Below is a listing from which only part is wanted; return exactly the lines from the one with "(* ===== verification/SessionAdmin.v ===== *)" up to and including the one with "(** A 32-bit word with its bytes reversed. *)".

TASK DATA: Begin

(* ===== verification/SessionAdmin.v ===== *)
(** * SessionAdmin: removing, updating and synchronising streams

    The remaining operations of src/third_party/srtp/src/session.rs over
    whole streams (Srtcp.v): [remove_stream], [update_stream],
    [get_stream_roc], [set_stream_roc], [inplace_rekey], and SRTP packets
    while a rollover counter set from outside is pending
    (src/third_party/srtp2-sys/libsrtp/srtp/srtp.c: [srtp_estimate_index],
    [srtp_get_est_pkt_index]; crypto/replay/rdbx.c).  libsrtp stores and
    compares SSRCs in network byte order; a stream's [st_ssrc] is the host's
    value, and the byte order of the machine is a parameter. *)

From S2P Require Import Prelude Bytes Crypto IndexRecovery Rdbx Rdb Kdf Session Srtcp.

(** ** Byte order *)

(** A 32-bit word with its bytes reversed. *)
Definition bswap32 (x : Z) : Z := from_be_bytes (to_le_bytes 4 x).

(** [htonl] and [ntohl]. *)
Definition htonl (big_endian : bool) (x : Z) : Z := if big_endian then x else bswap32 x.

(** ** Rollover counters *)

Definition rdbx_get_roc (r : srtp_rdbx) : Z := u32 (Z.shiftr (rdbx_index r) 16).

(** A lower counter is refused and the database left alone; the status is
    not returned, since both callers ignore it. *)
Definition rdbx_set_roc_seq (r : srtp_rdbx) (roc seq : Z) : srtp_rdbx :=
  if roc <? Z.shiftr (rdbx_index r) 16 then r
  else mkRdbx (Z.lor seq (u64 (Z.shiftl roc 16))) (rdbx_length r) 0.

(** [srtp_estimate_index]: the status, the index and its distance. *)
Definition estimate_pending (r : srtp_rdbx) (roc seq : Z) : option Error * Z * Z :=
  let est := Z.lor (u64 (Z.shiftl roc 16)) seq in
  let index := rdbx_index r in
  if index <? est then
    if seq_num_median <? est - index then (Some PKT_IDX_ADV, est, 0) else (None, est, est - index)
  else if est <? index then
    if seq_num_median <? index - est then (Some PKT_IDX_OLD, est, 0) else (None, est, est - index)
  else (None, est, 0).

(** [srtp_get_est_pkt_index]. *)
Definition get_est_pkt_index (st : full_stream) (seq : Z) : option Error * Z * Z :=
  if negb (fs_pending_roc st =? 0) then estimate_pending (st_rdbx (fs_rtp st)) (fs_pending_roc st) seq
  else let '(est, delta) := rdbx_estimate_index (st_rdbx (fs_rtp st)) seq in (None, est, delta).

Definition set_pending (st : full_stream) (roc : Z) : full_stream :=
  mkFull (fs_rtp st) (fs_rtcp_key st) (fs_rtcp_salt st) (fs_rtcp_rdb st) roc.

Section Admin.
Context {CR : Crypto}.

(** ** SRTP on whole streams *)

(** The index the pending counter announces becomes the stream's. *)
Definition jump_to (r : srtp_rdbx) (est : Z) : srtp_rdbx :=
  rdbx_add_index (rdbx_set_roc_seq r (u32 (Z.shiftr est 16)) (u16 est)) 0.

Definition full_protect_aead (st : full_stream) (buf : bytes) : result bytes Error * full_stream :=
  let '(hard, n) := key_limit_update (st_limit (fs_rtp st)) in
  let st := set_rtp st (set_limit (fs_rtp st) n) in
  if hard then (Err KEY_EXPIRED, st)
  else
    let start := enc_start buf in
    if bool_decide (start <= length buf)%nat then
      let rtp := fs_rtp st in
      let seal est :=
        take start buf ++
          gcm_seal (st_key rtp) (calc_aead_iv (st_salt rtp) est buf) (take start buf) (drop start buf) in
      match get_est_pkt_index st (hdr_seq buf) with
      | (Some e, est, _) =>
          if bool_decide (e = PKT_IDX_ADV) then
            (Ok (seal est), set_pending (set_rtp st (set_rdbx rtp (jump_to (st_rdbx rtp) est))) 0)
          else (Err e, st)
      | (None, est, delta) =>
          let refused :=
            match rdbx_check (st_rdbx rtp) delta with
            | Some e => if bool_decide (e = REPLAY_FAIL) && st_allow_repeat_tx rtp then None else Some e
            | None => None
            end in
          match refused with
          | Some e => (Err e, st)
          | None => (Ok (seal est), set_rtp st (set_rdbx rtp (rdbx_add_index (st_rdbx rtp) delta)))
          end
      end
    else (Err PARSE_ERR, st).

TASK DATA: End
TASK DATA: Begin

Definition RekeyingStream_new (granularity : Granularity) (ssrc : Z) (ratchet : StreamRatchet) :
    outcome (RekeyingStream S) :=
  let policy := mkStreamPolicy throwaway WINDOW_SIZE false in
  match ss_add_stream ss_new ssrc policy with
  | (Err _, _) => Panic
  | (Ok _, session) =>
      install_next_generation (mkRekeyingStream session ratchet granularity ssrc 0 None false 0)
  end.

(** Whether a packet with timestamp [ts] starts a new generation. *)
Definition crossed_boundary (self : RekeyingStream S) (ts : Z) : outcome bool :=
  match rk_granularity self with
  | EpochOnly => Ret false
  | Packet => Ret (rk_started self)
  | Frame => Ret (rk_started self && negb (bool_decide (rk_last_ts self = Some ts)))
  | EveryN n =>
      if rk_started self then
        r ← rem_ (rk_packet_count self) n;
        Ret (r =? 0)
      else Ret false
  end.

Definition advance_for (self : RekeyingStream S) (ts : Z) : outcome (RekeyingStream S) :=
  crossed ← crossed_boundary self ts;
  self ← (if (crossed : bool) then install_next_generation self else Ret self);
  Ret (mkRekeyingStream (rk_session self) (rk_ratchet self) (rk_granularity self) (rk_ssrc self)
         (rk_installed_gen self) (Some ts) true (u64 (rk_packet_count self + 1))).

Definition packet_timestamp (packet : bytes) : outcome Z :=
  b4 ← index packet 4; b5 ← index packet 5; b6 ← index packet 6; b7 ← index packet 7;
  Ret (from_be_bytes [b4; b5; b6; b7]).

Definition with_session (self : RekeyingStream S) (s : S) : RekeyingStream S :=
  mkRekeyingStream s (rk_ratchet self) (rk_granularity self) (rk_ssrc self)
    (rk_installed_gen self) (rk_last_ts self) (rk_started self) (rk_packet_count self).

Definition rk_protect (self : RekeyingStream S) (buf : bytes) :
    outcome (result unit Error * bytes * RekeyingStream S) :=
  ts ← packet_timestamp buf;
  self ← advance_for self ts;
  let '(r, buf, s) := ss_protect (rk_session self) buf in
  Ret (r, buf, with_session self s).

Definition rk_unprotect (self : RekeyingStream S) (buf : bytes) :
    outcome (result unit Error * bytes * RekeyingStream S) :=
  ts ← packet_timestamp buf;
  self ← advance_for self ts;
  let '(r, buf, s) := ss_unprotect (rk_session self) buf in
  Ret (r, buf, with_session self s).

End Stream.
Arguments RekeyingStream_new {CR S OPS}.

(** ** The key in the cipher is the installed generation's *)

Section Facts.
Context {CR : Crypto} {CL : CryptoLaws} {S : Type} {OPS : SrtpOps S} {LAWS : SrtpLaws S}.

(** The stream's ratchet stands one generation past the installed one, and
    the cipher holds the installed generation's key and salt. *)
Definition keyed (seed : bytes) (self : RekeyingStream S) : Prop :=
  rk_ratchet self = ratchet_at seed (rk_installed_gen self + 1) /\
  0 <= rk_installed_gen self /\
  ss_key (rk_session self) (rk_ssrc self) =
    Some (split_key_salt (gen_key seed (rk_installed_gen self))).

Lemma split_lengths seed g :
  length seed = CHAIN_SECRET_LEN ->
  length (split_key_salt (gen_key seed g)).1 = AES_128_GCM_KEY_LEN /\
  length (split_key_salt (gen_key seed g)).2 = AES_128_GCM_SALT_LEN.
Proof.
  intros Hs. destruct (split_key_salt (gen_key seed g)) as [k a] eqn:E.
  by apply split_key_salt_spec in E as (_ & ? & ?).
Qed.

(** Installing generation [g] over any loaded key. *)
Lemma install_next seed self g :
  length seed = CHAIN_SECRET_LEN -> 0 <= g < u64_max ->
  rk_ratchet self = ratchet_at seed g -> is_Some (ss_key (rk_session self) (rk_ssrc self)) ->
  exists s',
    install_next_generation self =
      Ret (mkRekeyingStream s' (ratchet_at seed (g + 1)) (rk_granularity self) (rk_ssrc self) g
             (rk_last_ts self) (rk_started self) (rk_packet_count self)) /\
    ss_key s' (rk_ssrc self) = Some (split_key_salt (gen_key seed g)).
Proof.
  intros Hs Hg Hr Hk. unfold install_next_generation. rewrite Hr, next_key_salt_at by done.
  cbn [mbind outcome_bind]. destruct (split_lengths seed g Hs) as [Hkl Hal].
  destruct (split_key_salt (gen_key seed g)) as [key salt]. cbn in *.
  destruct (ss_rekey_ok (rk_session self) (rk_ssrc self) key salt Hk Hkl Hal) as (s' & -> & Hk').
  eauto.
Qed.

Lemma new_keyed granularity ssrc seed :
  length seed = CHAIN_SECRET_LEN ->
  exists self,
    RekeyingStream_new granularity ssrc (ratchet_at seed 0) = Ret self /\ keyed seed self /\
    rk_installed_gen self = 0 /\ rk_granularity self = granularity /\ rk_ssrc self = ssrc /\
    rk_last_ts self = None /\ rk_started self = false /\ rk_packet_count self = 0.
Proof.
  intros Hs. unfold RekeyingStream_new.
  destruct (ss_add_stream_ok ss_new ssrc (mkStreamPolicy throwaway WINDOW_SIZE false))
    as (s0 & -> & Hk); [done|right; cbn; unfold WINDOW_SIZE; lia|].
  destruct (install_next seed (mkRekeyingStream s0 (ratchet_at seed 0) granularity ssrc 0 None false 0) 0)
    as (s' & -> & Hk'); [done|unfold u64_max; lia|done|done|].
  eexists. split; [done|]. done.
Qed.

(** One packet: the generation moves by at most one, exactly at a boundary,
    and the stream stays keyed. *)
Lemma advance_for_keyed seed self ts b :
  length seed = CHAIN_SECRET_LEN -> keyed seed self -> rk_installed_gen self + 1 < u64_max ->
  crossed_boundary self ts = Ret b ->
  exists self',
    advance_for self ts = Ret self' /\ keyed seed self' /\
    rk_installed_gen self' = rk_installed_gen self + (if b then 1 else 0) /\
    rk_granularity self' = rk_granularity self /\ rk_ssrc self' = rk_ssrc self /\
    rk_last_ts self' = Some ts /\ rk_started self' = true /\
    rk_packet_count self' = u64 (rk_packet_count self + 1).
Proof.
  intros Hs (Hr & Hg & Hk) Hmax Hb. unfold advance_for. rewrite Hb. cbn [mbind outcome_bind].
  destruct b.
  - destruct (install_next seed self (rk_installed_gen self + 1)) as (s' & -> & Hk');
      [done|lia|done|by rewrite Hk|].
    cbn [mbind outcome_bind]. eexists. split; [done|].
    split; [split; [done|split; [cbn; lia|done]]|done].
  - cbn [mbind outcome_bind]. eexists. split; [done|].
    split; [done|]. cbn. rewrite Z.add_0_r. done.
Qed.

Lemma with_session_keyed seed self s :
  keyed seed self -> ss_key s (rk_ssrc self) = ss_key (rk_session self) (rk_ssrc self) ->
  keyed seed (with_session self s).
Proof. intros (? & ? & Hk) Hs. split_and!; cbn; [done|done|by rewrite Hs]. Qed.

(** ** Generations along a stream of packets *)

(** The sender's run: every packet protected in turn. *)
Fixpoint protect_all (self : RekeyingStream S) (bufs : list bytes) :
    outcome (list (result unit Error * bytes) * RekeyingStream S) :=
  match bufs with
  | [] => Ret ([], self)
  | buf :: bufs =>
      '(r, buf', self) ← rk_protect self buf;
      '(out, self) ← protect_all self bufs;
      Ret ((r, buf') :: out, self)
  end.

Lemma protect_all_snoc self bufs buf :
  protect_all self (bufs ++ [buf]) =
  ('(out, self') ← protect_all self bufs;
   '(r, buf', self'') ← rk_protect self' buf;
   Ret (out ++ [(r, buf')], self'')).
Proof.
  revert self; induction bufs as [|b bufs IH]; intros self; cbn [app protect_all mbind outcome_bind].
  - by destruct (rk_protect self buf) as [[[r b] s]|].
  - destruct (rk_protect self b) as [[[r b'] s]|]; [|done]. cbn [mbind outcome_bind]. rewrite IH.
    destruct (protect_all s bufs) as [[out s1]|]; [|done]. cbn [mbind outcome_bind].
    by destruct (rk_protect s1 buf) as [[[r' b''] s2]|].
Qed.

TASK DATA: End

ANSWER:
(* ===== verification/SessionAdmin.v ===== *)
(** * SessionAdmin: removing, updating and synchronising streams

    The remaining operations of src/third_party/srtp/src/session.rs over
    whole streams (Srtcp.v): [remove_stream], [update_stream],
    [get_stream_roc], [set_stream_roc], [inplace_rekey], and SRTP packets
    while a rollover counter set from outside is pending
    (src/third_party/srtp2-sys/libsrtp/srtp/srtp.c: [srtp_estimate_index],
    [srtp_get_est_pkt_index]; crypto/replay/rdbx.c).  libsrtp stores and
    compares SSRCs in network byte order; a stream's [st_ssrc] is the host's
    value, and the byte order of the machine is a parameter. *)

From S2P Require Import Prelude Bytes Crypto IndexRecovery Rdbx Rdb Kdf Session Srtcp.

(** ** Byte order *)

(** A 32-bit word with its bytes reversed. *)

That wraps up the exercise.